2. Patient identities will not be recorded in any manner by the Department of Health; source documentation will be destroyed
Oregon’s website describes the data collection protocol for its annual reports, as follows:
The identity of participating physicians is coded, but the identity of individual patients is not recorded in any manner. Approximately one year from the publication of the Annual Report, all source documentation is destroyed. (Emphasis added).[64]
Alicia Parkman, Mortality Research Analyst for the Oregon Health Authority, makes a similar representation as follows:
To ensure confidentiality, our office does not maintain source information on participants. (Emphasis added).[65]
The significance is that Oregon’s annual reports are unverifiable via Oregon government sources.

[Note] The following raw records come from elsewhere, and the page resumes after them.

(** Two responses, the first without a body, read a byte or two at a time. *)
Lemma recv_reassembles_witness :
  exists rs rb stream fs',
    recv_run 1000 (replicate 30 1%nat) (RecvBuf [] 0)
      (concat (map response_bytes [(7, []); (8, [1; 2; 3])])) = Some (rs, rb, stream) /\
    [(7, []); (8, [1; 2; 3])] = rs ++ fs' /\ rs = [(7, []); (8, [1; 2; 3])].
Proof.
  destruct (recv_reassembles 1000 (replicate 30 1%nat) [(7, []); (8, [1; 2; 3])])
    as (rs & rb & stream & fs' & H1 & H2 & _ & H4).
  - rewrite !Forall_cons. split_and!; try done; cbn; lia.
  - exists rs, rb, stream, fs'. split_and!; [done|done|]. apply H4.
    + apply Forall_replicate. lia.
    + vm_compute. lia.
Defined.
(** ** Changing the number of partitions *)

(** The first loop of [rd_kafka_topic_partition_cnt_update]: [n] more slots of
    the new array from index [i] on, with the desired list. *)
Fixpoint cnt_slots (n i : nat) (p desp : list toppar) : list toppar * list toppar :=
  match n with
  | O => ([], desp)
  | S n' =>
      let (tp, desp) :=
        match p !! i with
        | Some tp => (tp, desp)
        | None =>
            match find_desired (Z.of_nat i) desp with
            | Some tp => (with_flags tp tp.(rktp_desired) false,
                          remove_desired (Z.of_nat i) desp)
            | None => (rd_kafka_toppar_new (Z.of_nat i), desp)
            end
        end in
      let (rest, desp) := cnt_slots n' (S i) p desp in
      (tp :: rest, desp)
  end.

(** The second loop: the partitions that go away. *)
Record gone_state := GoneState {
  g_rk : rdkafka;
  g_ua : option toppar;
  g_desp : list toppar;
  g_released : list toppar;
}.

Definition gone_step (s : gone_state) (tp : toppar) : option gone_state :=
  let moved :=
    match s.(g_ua) with
    | Some ua => Some (s.(g_rk), Some (rd_kafka_toppar_concat_msgq tp.(rktp_msgq) ua))
    | None =>
        match rd_kafka_msgq_purge s.(g_rk) tp.(rktp_msgq) with
        | Some rk => Some (rk, None)
        | None => None
        end
    end in
  match moved with
  | None => None
  | Some (rk, ua) =>
      let tp := with_msgq tp rd_kafka_msgq_init in
      if tp.(rktp_desired) then
        if tp.(rktp_unknown) then None
        else Some (GoneState rk ua (s.(g_desp) ++ [with_flags tp true true]) s.(g_released))
      else Some (GoneState rk ua s.(g_desp) (s.(g_released) ++ [tp]))
  end.

Fixpoint gone_loop (s : gone_state) (l : list toppar) : option gone_state :=
  match l with
  | [] => Some s
  | tp :: l' => match gone_step s tp with Some s' => gone_loop s' l' | None => None end
  end.

(** [rd_kafka_topic_partition_cnt_update]: whether the count changed, the
    instance, the topic and the released partitions.  The count is a natural
    number: a negative one, which no broker sends, is not modelled. *)
Definition rd_kafka_topic_partition_cnt_update (rk : rdkafka) (rkt : topic) (partition_cnt : nat)
  : option (Z * rdkafka * topic * list toppar) :=
  if rkt_partition_cnt rkt =? Z.of_nat partition_cnt then Some (0, rk, rkt, [])
  else
    let (rktps, desp) := cnt_slots partition_cnt 0 rkt.(rkt_p) rkt.(rkt_desp) in
    match gone_loop (GoneState rk rkt.(rkt_ua) desp []) (drop partition_cnt rkt.(rkt_p)) with
    | None => None
    | Some s =>
        Some (1, s.(g_rk),
              Topic rkt.(rkt_topic) rkt.(rkt_state) rktps s.(g_ua) s.(g_desp)
                rkt.(message_timeout_ms),
              s.(g_released))
    end.
Lemma new0_fields rk rkt p fl payload key op now m :
  rd_kafka_msg_new0 rk rkt p fl payload key op now = Some m ->
  zlen payload + keylen key < 2 ^ 64 -> rk_ok rk ->
  m.(rkm_payload) = payload /\ m.(rkm_partition) = p /\ rkm_len m <= rk.(max_msg_size).
Proof.
  unfold rd_kafka_msg_new0. intros H Hl (_ & _ & Hs).
  pose proof (zlen_nonneg payload). pose proof (keylen_nonneg key).
  rewrite !u64_small in H by lia.
  destruct (Z.ltb_spec (max_msg_size rk) (zlen payload + keylen key)); [done|].
  injection H as <-. unfold rkm_len. cbn. split_and!; [done|done|lia].
Qed.

Section accept.
Context (partitioner : topic -> list Z -> Z -> Z -> Z).

(** Counting a message and giving it to the partitioner: it is queued, or the
    count is taken back. *)
Lemma partition_one rk rkt m fr :
  topic_live rkt -> counted rk (topic_held rkt ++ fr) ->
  rk.(rk_msg_cnt) < rk.(queue_buffering_max_msgs) -> rkm_len m <= rk.(max_msg_size) ->
  exists err rkt', rd_kafka_msg_partitioner partitioner rkt m = (err, rkt') /\ topic_live rkt' /\
    if err =? 0
    then grows rk (topic_held rkt ++ fr) (with_cnt rk (s32 (rk.(rk_msg_cnt) + 1)))
           (topic_held rkt' ++ fr) [m]
    else rkt' = rkt /\ rd_kafka_msg_destroy (with_cnt rk (s32 (rk.(rk_msg_cnt) + 1))) = Some rk.
Proof.
  intros [Hok Hua] Hc Hlt Hm.
  destruct (rd_kafka_msg_partitioner partitioner rkt m) as [err rkt'] eqn:E.
  destruct (queued_held _ _ _ _ _ E Hok) as (Q1 & Q2 & Q3 & Q4).
  apply partitioner_cases in E. exists err, rkt'. split_and!; [done|split; [done|by apply Q3]|].
  pose proof Hc as ((C1 & C2 & _) & _). rewrite s32_small by lia.
  destruct E as [(-> & _ & Hq & _)|(-> & He)].
  - cbn in *. split_and!; [done|done|rewrite Q4; done|].
    eapply counted_perm; [|apply counted_cons; [exact Hc|done|exact Hm]]. by rewrite Q4.
  - assert ((err =? 0) = false) as -> by (destruct He as [[-> _]|[-> _]]; done).
    split; [done|]. unfold rd_kafka_msg_destroy. cbn. rewrite (proj2 (Z.ltb_lt _ _)) by lia.
    rewrite s32_small by lia. f_equal. destruct rk. unfold with_cnt. cbn. f_equal. lia.
Qed.

Lemma produce_grows rk rkt p fl payload key op now fr :
  topic_live rkt -> counted rk (topic_held rkt ++ fr) -> zlen payload + keylen key < 2 ^ 64 ->
  exists res rk' rkt' new,
    rd_kafka_produce partitioner rk rkt p fl payload key op now = Some (res, rk', rkt') /\
    topic_live rkt' /\ grows rk (topic_held rkt ++ fr) rk' (topic_held rkt' ++ fr) new /\
    map rkm_payload new = match res with None => [payload] | Some _ => [] end.
Proof.
  intros Hlive Hc Hl. pose proof Hc as (Hrk & _ & _). pose proof Hrk as (C1 & C2 & C3).
  unfold rd_kafka_produce, rd_kafka_msg_new. cbn [queue_buffering_max_msgs with_cnt].
  assert (Hback : with_cnt (with_cnt rk (s32 (rk.(rk_msg_cnt) + 1)))
                    (s32 (s32 (rk.(rk_msg_cnt) + 1) - 1)) = rk).
  { rewrite s32_sub_l. replace (rk_msg_cnt rk + 1 - 1) with (rk_msg_cnt rk) by lia.
    rewrite (s32_small (rk_msg_cnt rk)) by lia. by destruct rk. }
  destruct (Z.ltb_spec (queue_buffering_max_msgs rk) (s32 (rk_msg_cnt rk + 1))) as [Hb|Hb].
  { rewrite Hback. eexists (Some _), _, _, []. split_and!; done. }
  rewrite s32_small in Hb by lia.
  destruct (rd_kafka_msg_new0 _ _ _ _ _ _ _ _) as [m|] eqn:E.
  2: { rewrite Hback. eexists (Some _), _, _, []. split_and!; done. }
  apply new0_fields in E as (E1 & E2 & E3); [|done|]. 2: { unfold rk_ok. cbn.
    rewrite s32_small by lia. lia. }
  destruct (partition_one rk rkt m fr) as (err & rkt' & -> & L & R); [done|done|lia|done|].
  destruct (err =? 0).
  - eexists None, _, _, [m]. split_and!; [done|done|done|cbn; by rewrite E1].
  - destruct R as [-> ->]. eexists (Some _), _, _, []. split_and!; done.
Qed.
(** ** Batches *)

Lemma batch_accepted_cons payload key priv l err errs :
  batch_accepted ((payload, key, priv) :: l) (err :: errs) =
  (if err =? 0 then [payload] else []) ++ batch_accepted l errs.
Proof. cbn. by destruct (err =? 0). Qed.

Definition in_msg_ok (im : in_msg) : Prop := zlen (fst (fst im)) + keylen (snd (fst im)) < 2 ^ 64.

(** A step of a batch without a forced partition. *)
Lemma batch_step_ua fl now s im fr :
  topic_live s.(b_rkt) -> counted s.(b_rk) (topic_held s.(b_rkt) ++ fr) -> in_msg_ok im ->
  exists s' err new, batch_step partitioner RD_KAFKA_PARTITION_UA fl now s im = Some s' /\
    topic_live s'.(b_rkt) /\ s'.(b_errs) = s.(b_errs) ++ [err] /\
    map rkm_payload new = (if err =? 0 then [fst (fst im)] else []) /\
    grows s.(b_rk) (topic_held s.(b_rkt) ++ fr) s'.(b_rk) (topic_held s'.(b_rkt) ++ fr) new.
Proof.
  destruct im as [[payload key] priv]. unfold in_msg_ok. cbn [fst snd].
  intros Hlive Hc Hl. pose proof Hc as (Hrk & _ & _). pose proof Hrk as (C1 & C2 & C3).
  unfold batch_step. cbn [Z.eqb Z.add Z.opp].
  assert (Hfail : forall ae e, e <> 0 -> exists s' err new,
    Some (BatchState s.(b_rk) s.(b_rkt) s.(b_tmpq) s.(b_good) ae (s.(b_errs) ++ [e])) = Some s' /\
    topic_live s'.(b_rkt) /\ s'.(b_errs) = s.(b_errs) ++ [err] /\
    map rkm_payload new = (if err =? 0 then [payload] else []) /\
    grows s.(b_rk) (topic_held s.(b_rkt) ++ fr) s'.(b_rk) (topic_held s'.(b_rkt) ++ fr) new).
  { intros ae e He. eexists _, e, []. rewrite (proj2 (Z.eqb_neq _ _) He). split_and!; done. }
  destruct (Z.eqb_spec (b_all_err s) 0); cbn [negb]; [|by apply Hfail].
  rewrite Z.add_0_r, s32_small by lia.
  destruct (Z.ltb_spec (queue_buffering_max_msgs (b_rk s)) (rk_msg_cnt (b_rk s) + 1));
    [by apply Hfail|].
  destruct (rd_kafka_msg_new0 _ _ _ _ _ _ _ _) as [m|] eqn:E; [|by apply Hfail].
  apply new0_fields in E as (E1 & E2 & E3); [|done|done].
  destruct (partition_one s.(b_rk) s.(b_rkt) m fr) as (err & rkt' & -> & L & R);
    [done|done|lia|done|]. rewrite s32_small in R by lia.
  destruct (Z.eqb_spec err 0) as [->|He].
  - eexists _, 0, [m]. split_and!; [done|done|done|cbn; by rewrite E1|done].
  - destruct R as [-> ->]. by apply Hfail.
Qed.
Lemma bacct_sized rk ms rk' ms' : bacct rk ms rk' ms' -> all_sized rk ms -> all_sized rk' ms'.
Proof.
  intros H (Hc & Hz). pose proof (acct_counted _ _ _ _ _ H Hc) as Hc'.
  destruct H as [(_ & E & _) (d & _ & _ & Hp)]. unfold all_sized. rewrite E.
  rewrite <- Hp, app_assoc in Hz. apply Forall_app in Hz as [Hz _]. done.
Qed.

Lemma bacct_trans rk1 ms1 rk2 ms2 rk3 ms3 :
  bacct rk1 ms1 rk2 ms2 -> bacct rk2 ms2 rk3 ms3 -> bacct rk1 ms1 rk3 ms3.
Proof.
  intros H1 H2. pose proof H1 as [(_ & _ & E) _]. unfold bacct in H2. rewrite E in H2.
  by eapply acct_trans.
Qed.

Lemma bacct_perm rk ms ms' : Permutation ms' ms -> bacct rk ms rk ms'.
Proof. apply acct_refl. Qed.

Lemma all_sized_perm rk ms ms' : Permutation ms' ms -> all_sized rk ms -> all_sized rk ms'.
Proof. intros H. apply bacct_sized. by apply bacct_perm. Qed.

(** What a callback of a request leaves alone. *)
Definition cb_keeps (b b' : broker) : Prop :=
  b'.(rkb_outbufs) = b.(rkb_outbufs) /\ b'.(rkb_waitresps) = b.(rkb_waitresps) /\
  b'.(rkb_up) = b.(rkb_up) /\ b'.(rkb_wire) = b.(rkb_wire) /\
  length b'.(rkb_toppars) = length b.(rkb_toppars).

#[local] Instance cb_keeps_preorder : PreOrder cb_keeps.
Proof.
  split; [done|]. intros b1 b2 b3 (A1 & A2 & A3 & A4 & A5) (B1 & B2 & B3 & B4 & B5).
  split_and!; congruence.
Qed.

(** Every request holds a message, so there are not more requests. *)
Lemma bufs_bound n l : Forall (buf_ok n) l -> zlen l <= zlen (bufs_held l).
Proof.
  induction 1 as [|r l (_ & Hne & _) _ IH]; [done|]. rewrite bufs_held_cons. autorewrite with ngx.
  destruct (rkmq_msgs (rkbuf_msgq r)) as [|m ms]; [done|]. rewrite zlen_cons.
  pose proof (zlen_nonneg ms). lia.
Qed.

Lemma bufq_deq_ok n q i r :
  bufq_ok n q -> zlen q.(rkbq_bufs) < 2 ^ 31 -> q.(rkbq_bufs) !! i = Some r ->
  exists q', rd_kafka_bufq_deq q i = Some q' /\ bufq_ok n q' /\
    q'.(rkbq_bufs) = delete i q.(rkbq_bufs) /\ buf_ok n r.
Proof.
  intros [Hc Hb] Hs Hi. pose proof (lookup_lt_Some _ _ _ Hi) as Hlt. unfold rd_kafka_bufq_deq.
  rewrite Hc, s32_small by (unfold zlen in *; lia).
  rewrite (proj2 (Z.ltb_lt _ _)) by (unfold zlen; lia). eexists. split; [done|].
  split_and!; [|done|by eapply Forall_lookup_1]. split; cbn; [|by apply Forall_delete].
  f_equal. unfold zlen. rewrite length_delete by (by exists r). lia.
Qed.

Lemma bufq_enq_ok n q r : bufq_ok n q -> buf_ok n r -> bufq_ok n (rd_kafka_bufq_enq q r).
Proof.
  intros [Hc Hb] Hr. split; cbn; [|apply Forall_app; split; [done|by apply Forall_singleton]].
  rewrite Hc. autorewrite with ngx. done.
Qed.

(** The callback takes over the messages of its request. *)
Lemma run_cb_ok now err reply r b fr :
  broker_shape b -> buf_ok (length b.(rkb_toppars)) r ->
  all_sized b.(rkb_rk) (r.(rkbuf_msgq).(rkmq_msgs) ++ broker_held b ++ fr) ->
  exists b', run_cb c now err reply r b = Some b' /\ broker_shape b' /\ cb_keeps b b' /\
    bacct b.(rkb_rk) (r.(rkbuf_msgq).(rkmq_msgs) ++ broker_held b ++ fr)
      b'.(rkb_rk) (broker_held b' ++ fr).
Proof.
  intros Hs Hr [Hc _]. pose proof Hr as (Hw & Hne & (i & Ei & Hi) & Hiov).
  pose proof Hs as [S1 S2 S3 S4 S5 S6]. unfold run_cb. rewrite Ei.
  unfold rd_kafka_produce_msgset_reply. cbn zeta. set (e := if err =? 0 then _ else err).
  destruct (reply_verdict c e (rkbuf_retries r)).
  - destruct (dr_msgq_acct (rk_dr (rkb_rk b) = false) _ _ e _ (fun H => H) Hc) as (rk' & -> & Ha).
    eexists. split; [done|]. split_and!; [by constructor|done|exact Ha].
  - eexists. split; [done|]. split_and!; [|done|].
    + constructor; try done. apply bufq_enq_ok; [done|]. destruct Hiov as (H1 & H2 & H3).
      split_and!; cbn; try done; [by exists i|unfold rkbuf_len in *; cbn; lia..].
    + apply bacct_perm. unfold broker_held. cbn. rewrite bufs_held_app, bufs_held_cons. cbn.
      unfold bufs_held at 4. cbn. solve_Permutation.
  - eexists. split; [done|]. split_and!.
    + constructor; cbn; rewrite ?length_alter; try done. apply Forall_alter; [done|].
      intros t Ht (T1 & T2 & T3). split_and!; [by apply wfq_concat|done|exact T3].
    + unfold cb_keeps. cbn. by rewrite length_alter.
    + apply lookup_lt_is_Some in Hi as [t Ht]. apply bacct_perm. unfold broker_held. cbn.
      destruct (btps_held_insert i t _ Ht) as (fr2 & H1 & H2).
      rewrite (alter_is_insert _ _ _ _ Ht), H1, H2. unfold tp_held, toppar_msgs. cbn. solve_Permutation.
Qed.
Lemma handler_safe_witness :
  safe (ngx_new_log_handler sample_zlib sample_handler [] sample_request sample_clock sample_env
          false [sample_log (Some 0%nat) None send_topicAndFile] []
          (fresh_world (Some (LogBuf 64 [] None 0))))
    (fun '(_, logs', vs', w') => world_ok w' /\ logs_ok sample_handler [] logs' w' /\ length vs' = 0%nat).
Proof.
  apply (handler_safe sample_zlib sample_handler [] sample_request sample_clock sample_env
           sample_fills sample_clock_ok).
  - constructor; cbn; [|constructor|].
    + eexists _, _. split; reflexivity.
    + apply Forall_singleton. cbn. change (zlen []) with 0. lia.
  - constructor.
    + apply Forall_singleton. split; [eexists; split; [reflexivity|]|].
      * intros _. right. by eexists.
      * intros i [= <-]. cbn. lia.
    + by apply Forall_singleton.
    + apply Forall_singleton, sample_format_ok.
    + cbn. lia.
  - reflexivity.
Defined.

Lemma log_line_once_witness :
  safe (log_one sample_zlib sample_handler [] sample_request sample_clock sample_env
          (sample_log (Some 0%nat) (Some 0%nat) send_topicAndFile) []
          (running_world 0 10000 (Some (LogBuf 64 [] None 0))))
    (fun '(go, _, vs', w') =>
      go = true /\ exists len vs1 line,
        ops_len sample_handler [] [status_op] [] = Some (len, vs1) /\
        ops_run sample_handler [] sample_request sample_clock [status_op] vs1 = Some (line, vs') /\
        appended 0 0 (line ++ [LF]) (running_world 0 10000 (Some (LogBuf 64 [] None 0))) w' /\
        (Some (LogBuf 64 [] None 0) = None -> waiting w' 0 = []) /\
        (is_Some (Some (LogBuf 64 [] None 0)) -> exists w2, ngx_new_log_flush sample_zlib 0 w' = Ret w2 /\
           file_stream w2 0 = file_stream (running_world 0 10000 (Some (LogBuf 64 [] None 0))) 0 ++ line ++ [LF] /\
           waiting w2 0 = [] /\ w2.(w_sent) = w'.(w_sent))).
Proof.
  assert (Hb : buf_ok (Some (LogBuf 64 [] None 0))) by (cbn; change (zlen []) with 0; lia).
  apply (log_line_once sample_zlib sample_handler [] sample_request sample_clock sample_env
           (sample_log (Some 0%nat) (Some 0%nat) send_topicAndFile) 0 0
           (OpenFile (Some (LogBuf 64 [] None 0)) [])).
  - apply sample_fills.
  - apply sample_clock_ok.
  - by apply running_world_ok.
  - apply sample_format_ok.
  - split_and!; [reflexivity|reflexivity|by eexists].
  - cbn. lia.
  - reflexivity.
  - reflexivity.
  - reflexivity.
  - constructor.
  - vm_compute. discriminate.
  - reflexivity.
Defined.

Lemma two_topics_never_return_witness :
  no_oom (w_allocs (fresh_world None)) /\
  forall res, ngx_new_log_handler sample_zlib sample_handler [] sample_request sample_clock
    sample_env false [sample_log None None send_topic; sample_log None None send_topic] []
    (fresh_world None) <> Ret res.
Proof.
  split; [constructor|].
  apply (two_topics_never_return sample_zlib sample_handler [] sample_request sample_clock sample_env).
  - split_and!; [reflexivity|vm_compute; discriminate|by eexists].
  - split_and!; [reflexivity|vm_compute; discriminate|by eexists].
  - reflexivity.
  - constructor.
Defined.
(* ===== verification/ConfToken.v ===== *)
(** * Reading the configuration: tokens ([core/ngx_conf_file.c])

    [ngx_conf_read_token] reads one directive: its words, up to the semicolon or
    the brace behind them.  It works on a buffer of 4096 bytes that is filled
    again and again from the file, keeping the part of a word read so far; the
    reference reads the text as a whole. *)

From S2P Require Import Prelude.

Abbreviation NGX_CONF_BLOCK_START := 1 (only parsing).
Abbreviation NGX_CONF_BLOCK_DONE := 2 (only parsing).
Abbreviation NGX_CONF_FILE_DONE := 3 (only parsing).

Definition NGX_CONF_BUFFER : nat := Z.to_nat 4096.

(** ** One character *)

(** The flags of the loop; [found] is set and cleared within a turn. *)
Record scan := Scan {
  need_space : bool;
  last_space : bool;
  sharp_comment : bool;
  variable : bool;
  quoted : bool;
  s_quoted : bool;
  d_quoted : bool;
}.

Definition scan0 : scan := Scan false true false false false false false.

Definition is_blank (ch : Z) : bool := (ch =? chr " ") || (ch =? 9) || (ch =? CR) || (ch =? LF).

(** What happens to [start]: it stays, or is set to the character or behind it. *)
Inductive mark := Keep | Here | After.

(** The end of a turn of the loop: go on; a word has ended before the character;
    return. *)
Inductive turn :=
  | Next (m : mark) (sc : scan)
  | Word (sc : scan)
  | Return (rc : Z).

(** At the start of a word. *)
Definition first_char (ch : Z) (nelts : nat) (sc : scan) : turn :=
  let begin m q s d :=
    Next m (Scan sc.(need_space) false sc.(sharp_comment) sc.(variable) q s d) in
  if is_blank ch then Next Keep sc
  else if (ch =? chr ";") || (ch =? chr "{") then
    if (nelts =? 0)%nat then Return NGX_ERROR
    else if ch =? chr "{" then Return NGX_CONF_BLOCK_START
    else Return NGX_OK
  else if ch =? chr "}" then
    if (nelts =? 0)%nat then Return NGX_CONF_BLOCK_DONE else Return NGX_ERROR
  else if ch =? chr "#" then
    Next Here (Scan sc.(need_space) sc.(last_space) true sc.(variable) sc.(quoted) sc.(s_quoted) sc.(d_quoted))
  else if ch =? chr "\" then begin Here true sc.(s_quoted) sc.(d_quoted)
  else if ch =? 34 then begin After sc.(quoted) sc.(s_quoted) true
  else if ch =? chr "'" then begin After sc.(quoted) true sc.(d_quoted)
  else begin Here sc.(quoted) sc.(s_quoted) sc.(d_quoted).

(** In a word. *)
Definition word_char (ch : Z) (sc : scan) : turn :=
  let flags ns ls v q s d := Scan ns ls sc.(sharp_comment) v q s d in
  if (ch =? chr "{") && sc.(variable) then Next Keep sc
  else if ch =? chr "\" then Next Keep (flags sc.(need_space) sc.(last_space) false true sc.(s_quoted) sc.(d_quoted))
  else if ch =? chr "$" then Next Keep (flags sc.(need_space) sc.(last_space) true sc.(quoted) sc.(s_quoted) sc.(d_quoted))
  else
    let sc0 := flags sc.(need_space) sc.(last_space) false sc.(quoted) sc.(s_quoted) sc.(d_quoted) in
    if sc.(d_quoted) then
      if ch =? 34 then Word (flags true sc.(last_space) false sc.(quoted) sc.(s_quoted) false) else Next Keep sc0
    else if sc.(s_quoted) then
      if ch =? chr "'" then Word (flags true sc.(last_space) false sc.(quoted) false sc.(d_quoted)) else Next Keep sc0
    else if is_blank ch || (ch =? chr ";") || (ch =? chr "{") then
      Word (flags sc.(need_space) true false sc.(quoted) sc.(s_quoted) sc.(d_quoted))
    else Next Keep sc0.

Definition conf_char (ch : Z) (nelts : nat) (sc : scan) : turn :=
  let sc :=
    if ch =? LF then Scan sc.(need_space) sc.(last_space) false sc.(variable) sc.(quoted) sc.(s_quoted) sc.(d_quoted) else sc in
  if sc.(sharp_comment) then Next Keep sc
  else if sc.(quoted) then
    Next Keep (Scan sc.(need_space) sc.(last_space) sc.(sharp_comment) sc.(variable) false sc.(s_quoted) sc.(d_quoted))
  else
    let spaced := Scan false true sc.(sharp_comment) sc.(variable) sc.(quoted) sc.(s_quoted) sc.(d_quoted) in
    if sc.(need_space) then
      if is_blank ch then Next Keep spaced
      else if ch =? chr ";" then Return NGX_OK
      else if ch =? chr "{" then Return NGX_CONF_BLOCK_START
      else if ch =? chr ")" then first_char ch nelts spaced
      else Return NGX_ERROR
    else if sc.(last_space) then first_char ch nelts sc
    else word_char ch sc.

(** ** A word *)

(** The loop that copies a word; [last] is the character behind it, which the
    code may read as [src[1]]. *)
Fixpoint copy_word (src : list Z) (last : Z) : list Z :=
  match src with
  | [] => []
  | c :: src' =>
      if c =? chr "\" then
        let next := match src' with [] => last | c' :: _ => c' end in
        let rest := match src' with [] => [] | _ :: src'' => copy_word src'' last end in
        if (next =? 34) || (next =? chr "'") || (next =? chr "\") then next :: rest
        else if next =? chr "t" then 9 :: rest
        else if next =? chr "r" then CR :: rest
        else if next =? chr "n" then LF :: rest
        else c :: copy_word src' last
      else c :: copy_word src' last
  end.

(** ** The loop on a buffer *)

(** [ngx_conf_file_t]: the bytes between [start] and [last] of the buffer, [pos]
    among them, what is left of the file, whether it is a file, and the line. *)
Record conf_file := ConfFile {
  cf_data : list Z;
  cf_pos : nat;
  cf_rest : list Z;
  cf_fd : bool;
  cf_line : Z;
}.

If the District of Columbia follows suit, its annual reports will also be unverifiable.
D. The Act Can Be Read as Preventing Disclosure of Information Collected by the Department of Health under “Any Law”
The District of Columbia Act can be read as preventing disclosure of information collected by the D.C. Department of Health, under “any law.” The Act states:
The information collected by the Department pursuant to this act . . . may not be made available for inspection . . . under the Freedom of Information Act . . ., or any other law. (Emphasis added).[66]
If so, the Department of Health will be an agency beyond review, not only by law enforcement, but arguably by the courts and political authority. This fits the definition of “shadow government,”
A government run by an unelected bureaucracy, or a state within a state.[67]
VIII. COMPASSION & CHOICES

The Act’s passage is being spearheaded by the suicide promotion group, Compassion & Choices. In Oregon, this organization has used Oregon’s law to disable and displace the Department of Health as the entity overseeing that law.
A. Compassion & Choices is the Former Hemlock Society; Its Mission Is to Promote Suicide
Compassion & Choices was formed in 2004 as the result of a merger/takeover of two other organizations.[68] One of these organizations was the former Hemlock Society, originally formed by Derek Humphry.[69]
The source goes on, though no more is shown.